PROBLEM STATEMENT -> Given the records below, pull every line with the word "base" into the answer.

DATASET CONTENT below:

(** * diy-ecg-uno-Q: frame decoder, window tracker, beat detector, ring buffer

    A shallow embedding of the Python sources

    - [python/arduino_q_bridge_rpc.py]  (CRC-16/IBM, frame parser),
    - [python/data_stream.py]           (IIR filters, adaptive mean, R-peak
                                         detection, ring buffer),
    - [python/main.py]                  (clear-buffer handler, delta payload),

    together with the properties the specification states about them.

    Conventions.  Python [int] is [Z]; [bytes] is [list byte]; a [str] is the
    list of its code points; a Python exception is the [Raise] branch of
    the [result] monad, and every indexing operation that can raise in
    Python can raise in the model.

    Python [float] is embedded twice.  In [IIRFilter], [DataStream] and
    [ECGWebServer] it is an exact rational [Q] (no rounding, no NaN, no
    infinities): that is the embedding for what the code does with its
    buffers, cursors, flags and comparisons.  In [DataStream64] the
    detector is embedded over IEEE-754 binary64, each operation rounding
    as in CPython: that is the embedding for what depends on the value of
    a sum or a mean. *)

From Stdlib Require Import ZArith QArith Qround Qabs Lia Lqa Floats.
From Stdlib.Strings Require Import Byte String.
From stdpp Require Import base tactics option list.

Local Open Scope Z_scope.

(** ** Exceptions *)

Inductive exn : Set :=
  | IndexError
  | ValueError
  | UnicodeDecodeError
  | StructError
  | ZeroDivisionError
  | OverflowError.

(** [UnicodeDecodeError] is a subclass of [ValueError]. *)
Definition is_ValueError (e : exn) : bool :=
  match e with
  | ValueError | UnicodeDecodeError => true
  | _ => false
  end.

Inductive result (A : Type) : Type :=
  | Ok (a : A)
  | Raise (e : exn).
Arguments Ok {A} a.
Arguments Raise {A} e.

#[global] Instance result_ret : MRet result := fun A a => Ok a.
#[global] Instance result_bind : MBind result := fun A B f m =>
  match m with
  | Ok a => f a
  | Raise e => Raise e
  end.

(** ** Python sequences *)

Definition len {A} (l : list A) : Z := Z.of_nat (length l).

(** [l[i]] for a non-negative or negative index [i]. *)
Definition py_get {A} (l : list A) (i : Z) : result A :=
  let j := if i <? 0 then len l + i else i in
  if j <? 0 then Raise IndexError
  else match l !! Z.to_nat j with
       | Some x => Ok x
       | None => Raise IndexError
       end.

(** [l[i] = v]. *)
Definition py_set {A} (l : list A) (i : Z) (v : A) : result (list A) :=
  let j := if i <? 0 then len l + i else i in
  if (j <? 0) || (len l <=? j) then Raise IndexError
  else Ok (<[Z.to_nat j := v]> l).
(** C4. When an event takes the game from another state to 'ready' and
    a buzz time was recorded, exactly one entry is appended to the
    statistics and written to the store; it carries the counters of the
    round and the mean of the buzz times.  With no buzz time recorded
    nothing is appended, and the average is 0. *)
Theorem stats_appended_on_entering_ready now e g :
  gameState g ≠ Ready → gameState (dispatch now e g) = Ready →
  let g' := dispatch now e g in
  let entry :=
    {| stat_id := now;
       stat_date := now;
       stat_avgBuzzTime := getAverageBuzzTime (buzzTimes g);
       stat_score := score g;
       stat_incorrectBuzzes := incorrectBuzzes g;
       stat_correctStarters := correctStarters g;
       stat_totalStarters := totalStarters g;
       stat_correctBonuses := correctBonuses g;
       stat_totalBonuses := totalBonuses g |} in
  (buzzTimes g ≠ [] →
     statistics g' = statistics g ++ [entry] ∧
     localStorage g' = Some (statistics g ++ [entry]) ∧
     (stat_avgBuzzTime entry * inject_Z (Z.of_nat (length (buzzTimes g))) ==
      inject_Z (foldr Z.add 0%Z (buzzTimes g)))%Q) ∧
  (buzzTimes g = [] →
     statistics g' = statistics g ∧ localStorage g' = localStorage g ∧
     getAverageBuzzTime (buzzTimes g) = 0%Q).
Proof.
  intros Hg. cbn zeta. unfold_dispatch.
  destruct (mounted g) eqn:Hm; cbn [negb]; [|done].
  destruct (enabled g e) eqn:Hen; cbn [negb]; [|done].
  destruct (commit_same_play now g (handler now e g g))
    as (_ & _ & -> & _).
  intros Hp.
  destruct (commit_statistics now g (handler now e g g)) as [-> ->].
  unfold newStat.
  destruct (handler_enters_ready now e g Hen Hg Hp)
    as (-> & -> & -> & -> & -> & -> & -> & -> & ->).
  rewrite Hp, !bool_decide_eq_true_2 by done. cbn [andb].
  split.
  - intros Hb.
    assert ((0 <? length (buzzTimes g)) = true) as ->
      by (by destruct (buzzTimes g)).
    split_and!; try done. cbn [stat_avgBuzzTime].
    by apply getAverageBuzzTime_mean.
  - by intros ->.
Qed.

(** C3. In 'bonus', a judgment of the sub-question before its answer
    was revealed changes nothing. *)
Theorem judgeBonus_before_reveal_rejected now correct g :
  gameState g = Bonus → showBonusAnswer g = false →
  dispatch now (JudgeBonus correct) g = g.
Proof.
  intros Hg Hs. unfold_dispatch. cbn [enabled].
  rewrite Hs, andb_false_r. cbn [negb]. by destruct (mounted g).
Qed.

End of DATASET CONTENT.
DATASET CONTENT below:

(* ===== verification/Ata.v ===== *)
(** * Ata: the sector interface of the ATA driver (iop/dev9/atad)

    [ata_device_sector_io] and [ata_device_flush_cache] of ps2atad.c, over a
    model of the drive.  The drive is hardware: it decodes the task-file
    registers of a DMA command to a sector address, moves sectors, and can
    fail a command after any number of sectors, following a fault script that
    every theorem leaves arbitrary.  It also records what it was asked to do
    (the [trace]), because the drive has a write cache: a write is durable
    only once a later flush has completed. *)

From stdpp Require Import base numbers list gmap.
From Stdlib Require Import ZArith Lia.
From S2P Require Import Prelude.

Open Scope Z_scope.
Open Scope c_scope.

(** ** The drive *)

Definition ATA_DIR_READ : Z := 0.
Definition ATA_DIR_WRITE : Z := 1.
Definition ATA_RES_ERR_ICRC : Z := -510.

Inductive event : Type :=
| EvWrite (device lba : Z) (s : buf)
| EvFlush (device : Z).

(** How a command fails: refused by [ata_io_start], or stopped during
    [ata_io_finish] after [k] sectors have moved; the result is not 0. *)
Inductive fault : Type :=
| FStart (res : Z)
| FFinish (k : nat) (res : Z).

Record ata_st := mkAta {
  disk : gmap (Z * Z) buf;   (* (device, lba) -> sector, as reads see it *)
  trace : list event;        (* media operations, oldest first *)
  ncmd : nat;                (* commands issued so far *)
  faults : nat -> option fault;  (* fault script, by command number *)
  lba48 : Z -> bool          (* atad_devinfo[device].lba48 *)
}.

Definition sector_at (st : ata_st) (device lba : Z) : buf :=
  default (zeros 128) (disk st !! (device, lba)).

End of DATASET CONTENT.

EXERCISE RESPONSE ->
From stdpp Require Import base tactics option list.
From stdpp Require Import base numbers list gmap.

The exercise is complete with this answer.